Wastewater offers promise as a lower cost resource but this too is fairly energy intensive due to aeration requirements. Current NF spirals use less energy than wastewater reuse schemes but are significantly

NF product developments

The problem with spirals is that they require excellent feed quality to avoid fouling. Thus the NF stage is effectively added on to existing treatment. A new range of NF products target the removal of organic molecules but minimise the rejection of inorganics. By doing so, they

offer the promise of lower pressure operation. However, high organic rejection means that it is important that the membrane is low fouling since at high recovery, the concentration of organics in the feed stream will rise sharply. Another feature of these new product developments is that they do not use a spiral format, thereby reducing the need for pre-treatment.

The first NF product reviewed here has been launched recently from Pentair-Xflow (formerly Norit) and is based on a hollow fibre format. This product is based on the same PES fibre used for UF but with a molecular weight cut-off < 1.8 kDa, providing a rejection of 75% UV 254 organic compounds. The product is commercially available and is being used on demonstration scale. The great advantage of hollow fibre compared to spiral wound is the elimination of any significant pre-treatment, as solids introduced into the feed channel during the filtration cycle are efficiently displaced during backwash or flushing.

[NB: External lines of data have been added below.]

(** ** The entropy bit *)

Lemma table_entropy_ok nHeight : 0 <= nHeight < 9689 → table_entropy_bit nHeight = Some 0 ∨ table_entropy_bit nHeight = Some 1.
Proof.
  intros H. assert (Hin : In nHeight (seqZ 0 9689)) by (apply list_elem_of_In, elem_of_seqZ; lia).
  assert (E : forallb (λ h, match table_entropy_bit h with Some x => (x =? 0) || (x =? 1) | None => false end) (seqZ 0 9689) = true)
    by (vm_compute; reflexivity).
  rewrite forallb_forall in E.
  specialize (E nHeight Hin). destruct (table_entropy_bit nHeight) as [x|]; [|done].
  apply orb_true_iff in E as [?|?]; [left|right]; f_equal; lia.
Qed.

Lemma GetStakeEntropyBit_ok {DG : Digests} net scrypt b nHeight : 0 <= nHeight →
  GetStakeEntropyBit net scrypt b nHeight = Some 0 ∨ GetStakeEntropyBit net scrypt b nHeight = Some 1.
Proof.
  intros H. unfold GetStakeEntropyBit. destruct ((nHeight >=? 9689) || net) eqn:E.
  - set (x := Get64 _ _). assert (Z.land x 1 = x mod 2) as -> by (apply (Z.land_ones x 1); lia).
    assert (x mod 2 = 0 ∨ x mod 2 = 1) as [-> | ->] by (pose proof (Z.mod_pos_bound x 2); lia); auto.
  - apply orb_false_iff in E as [E _]. apply table_entropy_ok. lia.
Qed.

(** ** Selection *)

Section selection.
Context {DG : Digests} {DGok : DigestsOk} (m : BlockMap) (p : Z).

(** The rank of a candidate *)
Definition rank (h : base_uint) : Z := match m !! h with Some n => val (selection_hash h n p) | None => 0 end.

Lemma selection_hash_wf h n : wf W256 (selection_hash h n p).
Proof. unfold selection_hash. destruct (nd_IsProofOfStake n); [|apply Hash_wf]. apply wf_bu_shr; [apply Hash_wf|lia]. Qed.

Abbreviation cands := (list (Z * base_uint)).
(** Candidates are indexed under their times. *)
Definition indexed (l : cands) : Prop := Forall (λ x, ∃ n, m !! x.2 = Some n ∧ nd_GetBlockTime n = x.1) l.

(** [h] is the best of the candidates not yet selected with a time up to
    [stop]; if there is none, it is the first one not selected. *)
Definition picked (l : cands) (sel : gset base_uint) (stop : Z) (h : base_uint) : Prop :=
  ∃ t, (t, h) ∈ l ∧ (h ∉ sel) ∧
    ((t <= stop ∧ ∀ t' h', (t', h') ∈ l → h' ∉ sel → t' <= stop → rank h <= rank h') ∨
     (∀ t' h', (t', h') ∈ l → h' ∉ sel → stop < t' ∧ ((t', h') = (t, h) ∨ candidate_le (t, h) (t', h')))).

Abbreviation by_time := (StronglySorted candidate_le).

Lemma candidate_le_time a b : candidate_le a b → a.1 <= b.1.
Proof. unfold candidate_le. lia. Qed.

(** Once a block is selected: the best of it and the eligible rest *)
Lemma candidate_loop_some l sel stop x : by_time l → indexed l →
  ∀ nx, m !! x = Some nx →
  ∃ x', candidate_loop m l sel stop p (Some (selection_hash x nx p, x)) =
    Some ((λ n, (selection_hash x' n p, x')) <$> m !! x') ∧
    (x' = x ∨ ∃ t, (t, x') ∈ l ∧ (x' ∉ sel) ∧ t <= stop) ∧ rank x' <= rank x ∧
    (∀ t y, (t, y) ∈ l → y ∉ sel → t <= stop → rank x' <= rank y).
Proof.
  intros Hs Hi. revert x. induction Hs as [|[t h] l Hs IH Hall]; intros x nx Hx.
  { exists x. cbn. rewrite Hx. split; [done|]. split; [by left|]. split; [lia|]. intros t y H. by apply elem_of_nil in H. }
  apply Forall_cons in Hi as [(n & Hn & Ht) Hi]. cbn [fst snd] in Hn, Ht. specialize (IH Hi). cbn [candidate_loop]. rewrite Hn.
  rewrite bool_decide_true by done. cbn [andb]. rewrite Ht. destruct (Z.gtb_spec t stop) as [Hgt|Hle].
  { exists x. rewrite Hx. split; [done|]. split; [by left|]. split; [lia|]. intros t' y [[= -> ->]|Hin]%elem_of_cons _ Hle; [lia|].
    rewrite Forall_forall in Hall. apply Hall, candidate_le_time in Hin. cbn in Hin. lia. }
  case_bool_decide as Hsel.
  { destruct (IH x nx Hx) as (x' & E & Hin & Hr & Hmin). exists x'. rewrite E. split; [done|]. split.
    { destruct Hin as [?|(t' & ? & ?)]; [by left|right]. exists t'. split; [by right|done]. }
    split; [done|]. intros t' y [[= -> ->]|Hy]%elem_of_cons; [done|eauto]. }
  assert (Hr : rank h = val (selection_hash h n p)) by (unfold rank; by rewrite Hn).
  assert (Hrx : rank x = val (selection_hash x nx p)) by (unfold rank; by rewrite Hx).
  rewrite (bu_lt_ok W256), <- Hr, <- Hrx by apply selection_hash_wf. destruct (Z.ltb_spec (rank h) (rank x)) as [Hlt|Hge].
  - destruct (IH h n Hn) as (x' & E & Hin & Hr' & Hmin). exists x'. rewrite E. split; [done|]. split.
    { right. destruct Hin as [->|(t' & ? & ?)]; [exists t; split; [by left|done]|exists t'; split; [by right|done]]. }
    split; [lia|]. intros t' y [[= -> ->]|Hy]%elem_of_cons; [lia|eauto].
  - destruct (IH x nx Hx) as (x' & E & Hin & Hr' & Hmin). exists x'. rewrite E. split; [done|]. split.
    { destruct Hin as [?|(t' & ? & ?)]; [by left|right]. exists t'. split; [by right|done]. }
    split; [lia|]. intros t' y [[= -> ->]|Hy]%elem_of_cons; [lia|eauto].
Qed.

A different approach has been taken by DXV, a new start up in the US. The firm's product is based on a low fouling flat sheet format. The module does not use a spacer between the sheets and relies on cross flow circulation to keep the channels clean. DXV has reached the stage of pilot operation and has focused on wastewater polishing using a single membrane treatment stage, with infrequent chemical cleaning. Pilots have shown that the chemical cleaning requirement for the RO stage can potentially be eliminated or at least significantly reduced.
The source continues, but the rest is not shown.